5 conditions for ending the War
The Security Cabinet, comprised of Israel’s top leaders, adopted five conditions before Israel can end the war in Gaza, namely:
1. The disarmament of Hamas
2. The return of all 50 remaining hostages, 20 of whom are believed to be alive
3. The demilitarization of the Gaza Strip
4. Israeli security control over the Gaza Strip
5. The existence of an alternative civilian government that is neither Hamas or the Palestinian Authority
The Security Cabinet’s statement did not give any details on what Israeli security control in Gaza would need to look like for Israel to end the war, nor how a civil administration would be formed, what its role would be and who would run it.
The Prime Minister’s office said an alternative plan for military operations in Gaza than the one Netanyahu had presented had been rejected by the Security Cabinet, which includes two far-right ministers who’ve openly called for the permanent expulsion of Palestinians from Gaza and the rebuilding of Jewish settlements there.

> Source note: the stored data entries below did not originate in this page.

(** With a positive price, positive raw weights, no negative floor value
    and a prize of positive floor value, the fallback returns a table with
    entries. *)
Lemma fallback_nonempty (case_data : Case.t p_info_t) (all_floor_prices : gmap string Q) :
  0 < Case.priceTON case_data ->
  Forall (fun p => 0 < pi_probability p) (Case.prizes case_data) ->
  (forall name v, all_floor_prices !! name = Some v -> 0 <= v) ->
  Exists (fun p => 0 < default 0 (all_floor_prices !! pi_name p)) (Case.prizes case_data) ->
  calculate_rtp_probabilities_proportional_fallback case_data all_floor_prices <> [].
Proof.
  intros Hprice Hweights Hfloors Hvalued.
  unfold calculate_rtp_probabilities_proportional_fallback. cbv zeta.
  assert (forall p : p_info_t, 0 <= default 0 (all_floor_prices !! pi_name p)) as Hfloor.
  { intros p. destruct (all_floor_prices !! pi_name p) eqn:E; cbn; [eauto|lra]. }
  set (current_ev := py_sum _).
  assert (0 < current_ev) as Hev.
  { subst current_ev. unfold build_prizes. rewrite <- list_fmap_compose.
    apply py_sum_positive.
    - apply Forall_fmap. eapply Forall_impl; [exact Hweights|]. intros p Hp. cbn in Hp |- *.
      apply Qmult_le_0_compat; [apply Hfloor | apply Qlt_le_weak, Hp].
    - apply Exists_fmap. apply Exists_exists in Hvalued as (p & Hin & Hp).
      apply Exists_exists. exists p. split; [exact Hin|]. cbn.
      assert (0 < pi_probability p) by (eapply Forall_forall in Hweights; eauto).
      apply Qmult_lt_0_compat; assumption. }
  destruct (Qle_bool current_ev 0) eqn:E; [apply Qle_bool_iff in E; lra|].
  assert (0 < Case.priceTON case_data * RTP_TARGET / current_ev) as Hscale.
  { apply Qlt_shift_div_l; [exact Hev|]. change RTP_TARGET with 0.88. lra. }
  set (scale := Case.priceTON case_data * RTP_TARGET / current_ev) in *.
  destruct (Exists_exists (fun p => 0 < default 0 (all_floor_prices !! pi_name p))
              (Case.prizes case_data)) as [Hsome _].
  destruct (Hsome Hvalued) as (p0 & Hin0 & _).
  set (total_prob := py_sum _).
  assert (0 < total_prob) as Htotal.
  { subst total_prob. unfold build_prizes. rewrite <- !list_fmap_compose.
    apply py_sum_positive.
    - apply Forall_fmap. eapply Forall_impl; [exact Hweights|]. intros p Hp. cbn in Hp |- *.
      apply Qlt_le_weak, Qmult_lt_0_compat; assumption.
    - apply Exists_fmap, Exists_exists. exists p0. split; [exact Hin0|]. cbn.
      assert (0 < pi_probability p0) by (eapply Forall_forall in Hweights; eauto).
      apply Qmult_lt_0_compat; assumption. }
  destruct (Qle_bool total_prob 0) eqn:E'; [apply Qle_bool_iff in E'; lra|].
  apply final_correction_nonempty. unfold build_prizes.
  destruct (Case.prizes case_data); [inversion Hvalued|discriminate].
Qed.

(** X2.  For a case with a positive price and positive raw weights, a
    price catalog without negative floor prices and at least one prize with a
    positive floor price, the calibrator returns a table with entries. *)
Lemma calibrated_table_nonempty (case_data : Case.t p_info_t) (all_floor_prices : gmap string Q) :
  0 < Case.priceTON case_data ->
  Forall (fun p => 0 < pi_probability p) (Case.prizes case_data) ->
  (forall name v, all_floor_prices !! name = Some v -> 0 <= v) ->
  Exists (fun p => 0 < default 0 (all_floor_prices !! pi_name p)) (Case.prizes case_data) ->
  calculate_rtp_probabilities case_data all_floor_prices <> [].
Proof.
  intros Hprice Hweights Hfloors Hvalued.
  pose proof (fallback_nonempty case_data all_floor_prices Hprice Hweights Hfloors Hvalued)
    as Hfb.
  unfold calculate_rtp_probabilities. cbv zeta.
  assert (build_prizes case_data all_floor_prices <> []) as Hne.
  { unfold build_prizes. destruct (Case.prizes case_data); [inversion Hvalued|discriminate]. }
  rewrite (bool_decide_false _ Hne). cbn [orb].
  assert (forallb (fun p => Qeq_bool (Prize.floor_price p) 0)
            (build_prizes case_data all_floor_prices) = false) as ->.
  { apply not_true_is_false. intros Hall. rewrite forallb_forall in Hall.
    apply Exists_exists in Hvalued as (p & Hin & Hp).
    assert (exists q, q ∈ build_prizes case_data all_floor_prices
                      /\ Prize.floor_price q = default 0 (all_floor_prices !! pi_name p))
      as (q & Hq & Hfloor).
    { unfold build_prizes. eexists. split.
      - apply list_elem_of_fmap. exists p. split; [reflexivity|exact Hin].
      - reflexivity. }
    apply list_elem_of_In in Hq. specialize (Hall q Hq).
    apply Qeq_bool_iff in Hall. rewrite Hfloor in Hall. lra. }
  destruct (filler_of _) as [[fi filler_prize]|]; [|exact Hfb].
  destruct (Qle_bool _ 0); [exact Hfb|].
  destruct (negb _); [exact Hfb|].
  apply final_correction_nonempty.
  destruct (build_prizes case_data all_floor_prices) as [|p l]; [congruence|].
  destruct (Qlt_bool 0 _); discriminate.
Qed.

(** ** Registration of an account that has a referrer *)

(** The handler answers before it looks the code up, and commits nothing. *)
Lemma register_referral_already_referred
    (uid : Z) (username first_name last_name : option string)
    (ref_code : string) (rnd : Z) (db : DB) (ri : nat) (referred : User.t) :
  uid <> 0%Z ->
  str_truthy (Some ref_code) = true ->
  user_by_id uid db = Some (ri, referred) ->
  id_truthy (User.referred_by_id referred) = true ->
  register_referral_api (Some uid) username first_name last_name (Some ref_code) rnd db
  = (Reply (JObj [("status", JStr "already_referred")]) 200, db).
Proof.
  intros Hid Hcode Hq Href. unfold register_referral_api.
  cbn [id_truthy]. rewrite (bool_decide_false _ Hid), Hcode, Hq. cbn [negb orb].
  rewrite Href. reflexivity.
Qed.

(** ** Image references *)

Lemma str_app_cons (x : ascii) (a b : string) : String x a ++ b = String x (a ++ b).
Proof. reflexivity. Qed.

Lemma str_app_assoc (a b c : string) : (a ++ b) ++ c = a ++ (b ++ c).
Proof. induction a as [|x a IH]; [reflexivity|]. rewrite !str_app_cons, IH. reflexivity. Qed.

Lemma str_app_empty (a : string) : a ++ EmptyString = a.
Proof. induction a as [|x a IH]; [reflexivity|]. rewrite str_app_cons, IH. reflexivity. Qed.

Lemma str_rev_app (a t : string) : String.rev_app a t = String.rev a ++ t.
Proof.
  revert t. induction a as [|x a IH]; intros t; [reflexivity|].
  unfold String.rev. simpl. rewrite (IH (String x t)), (IH (String x EmptyString)).
  rewrite str_app_assoc. reflexivity.
Qed.

Lemma str_rev_append (a b : string) : String.rev (a ++ b) = String.rev b ++ String.rev a.
Proof.
  induction a as [|x a IH].
  - change (EmptyString ++ b) with b. rewrite str_app_empty. reflexivity.
  - rewrite str_app_cons. unfold String.rev at 1 3. simpl.
    rewrite !str_rev_app, IH, str_app_assoc. reflexivity.
Qed.

Lemma str_prefix_app (p x y : string) :
  String.prefix p x = true -> String.prefix p (x ++ y) = true.
Proof.
  revert x. induction p as [|c p IH]; intros x; [intros _; destruct (x ++ y); reflexivity|].
  destruct x as [|d x]; [discriminate|]. rewrite str_app_cons. simpl.
  destruct (ascii_dec c d); [apply IH|discriminate].
Qed.

Lemma str_endswith_app (a s suffix : string) :
  str_endswith s suffix = true -> str_endswith (a ++ s) suffix = true.
Proof. unfold str_endswith. rewrite str_rev_append. apply str_prefix_app. Qed.

Lemma str_map_app (f : ascii -> ascii) (a b : string) :
  str_map f (a ++ b) = str_map f a ++ str_map f b.
Proof.
  induction a as [|x a IH]; [reflexivity|]. rewrite str_app_cons. simpl.
  rewrite IH. reflexivity.
Qed.

Lemma str_all_app (P : ascii -> bool) (a b : string) :
  str_all P (a ++ b) = str_all P a && str_all P b.
Proof.
  induction a as [|x a IH]; [reflexivity|]. rewrite str_app_cons. simpl.
  rewrite IH, andb_assoc. reflexivity.
Qed.

Lemma sub_runs_class_gone (cls : ascii -> bool) (in_run : bool) (s : string) :
  cls "-"%char = false -> str_all (fun c => negb (cls c)) (sub_runs cls in_run s) = true.
Proof.
  intros Hdash. revert in_run. induction s as [|x s IH]; intros in_run; simpl; [reflexivity|].
  destruct (cls x) eqn:E.
  - destruct in_run; [apply IH|]. simpl. rewrite Hdash. simpl. apply IH.
  - simpl. rewrite E. simpl. apply IH.
Qed.

Lemma sub_runs_keeps (P : ascii -> bool) (cls : ascii -> bool) (in_run : bool) (s : string) :
  P "-"%char = true -> str_all P s = true -> str_all P (sub_runs cls in_run s) = true.
Proof.
  intros Hdash. revert in_run. induction s as [|x s IH]; intros in_run; simpl; [reflexivity|].
  intros [Hx Hs]%andb_true_iff.
  destruct (cls x).
  - destruct in_run; [apply IH, Hs|]. simpl. rewrite Hdash. apply IH, Hs.
  - simpl. rewrite Hx. apply IH, Hs.
Qed.

Lemma gift_ids_without_space (name gift_id : string) :
  GIFT_NAME_TO_ID_MAP_PY !! name = Some gift_id ->
  str_all (fun c => negb (ascii_is_space c)) gift_id = true.
Proof.
  unfold GIFT_NAME_TO_ID_MAP_PY. intros H%elem_of_list_to_map_2.
  apply list_elem_of_In in H. revert H.
  match goal with |- In _ ?l -> _ =>
    assert (forallb (fun kv => str_all (fun c => negb (ascii_is_space c)) kv.2) l = true) as Hall
      by (vm_compute; reflexivity) end.
  intros Hin. rewrite forallb_forall in Hall. exact (Hall _ Hin).
Qed.

(** X3.  Whatever the name, the image reference ends, letter case apart, in
    one of the five image extensions. *)
Theorem image_reference_has_extension (name_str : string) :
  existsb (str_endswith (str_lower (generate_image_filename_from_name name_str)))
    image_extensions = true.
Proof.
  unfold generate_image_filename_from_name, image_extensions.
  repeat match goal with
         | |- context [if String.eqb ?a ?b then _ else _] =>
             destruct (String.eqb a b); [vm_compute; reflexivity|]
         end.
  destruct (_ && _); [vm_compute; reflexivity|].
  destruct (GIFT_NAME_TO_ID_MAP_PY !! name_str) as [[|c gift_id]|].
  2:{ cbn [existsb]. apply orb_true_iff. left.
      unfold str_lower. rewrite !str_map_app. do 2 apply str_endswith_app.
      vm_compute. reflexivity. }
  all: cbv zeta;
    match goal with |- context [if ?b then _ else _] => destruct b eqn:E end;
    [exact E | cbn [existsb]; apply orb_true_iff; left;
               unfold str_lower; rewrite str_map_app; apply str_endswith_app;
               vm_compute; reflexivity].
Qed.

(** X4.  Whatever the name, the image reference holds no white space. *)
Theorem image_reference_without_space (name_str : string) :
  str_all (fun c => negb (ascii_is_space c)) (generate_image_filename_from_name name_str) = true.
Proof.
  unfold generate_image_filename_from_name.
  repeat match goal with
         | |- context [if String.eqb ?a ?b then _ else _] =>
             destruct (String.eqb a b); [vm_compute; reflexivity|]
         end.
  destruct (_ && _); [vm_compute; reflexivity|].
  destruct (GIFT_NAME_TO_ID_MAP_PY !! name_str) as [[|c gift_id]|] eqn:Hid.
  2:{ rewrite !str_all_app. apply gift_ids_without_space in Hid. rewrite Hid. reflexivity. }
  all: cbv zeta;
    match goal with |- context [if ?b then _ else _] => destruct b end;
    rewrite ?str_all_app; rewrite ?andb_true_iff; repeat split;
    try (apply sub_runs_keeps; [reflexivity|]; apply sub_runs_class_gone; reflexivity).
Qed.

Israel faces International Condemnation
Following Israel’s decision to expand the war, British Prime Minister Keir Starmer said the Israeli government’s decision to take control of Gaza City is “wrong” and urged the government reconsider.
“This action will do nothing to bring an end to this conflict or to help secure the release of the hostages. It will only bring more bloodshed,” he wrote in a statement. “What we need is a ceasefire, a surge in humanitarian aid, the release of of all hostages by Hamas and a negotiated solution.”
Australian Foreign Minister Penny Wong also criticised the move in a statement.
“Australia calls on Israel to not go down this path, which will only worsen the humanitarian catastrophe in Gaza,” she said. “A two-state solution is the only pathway to secure an enduring peace — a Palestinian state and the State of Israel, living side-by-side in peace and security within internationally-recognised borders.”
Meanwhile the UN’s Special Rapporteur for the Occupied Palestinian Territories, Francesca Albanese called the announcement “shocking.”
In an interview with a media channel earlier today, she said the decision “speaks to the desperation of the Israeli PM,” adding it was “hard to imagine how much harm he [Netanyahu] can do because they [Gazans] are beyond the brink of collapse.”
For now there seems to be no end to the war in Gaza in sight.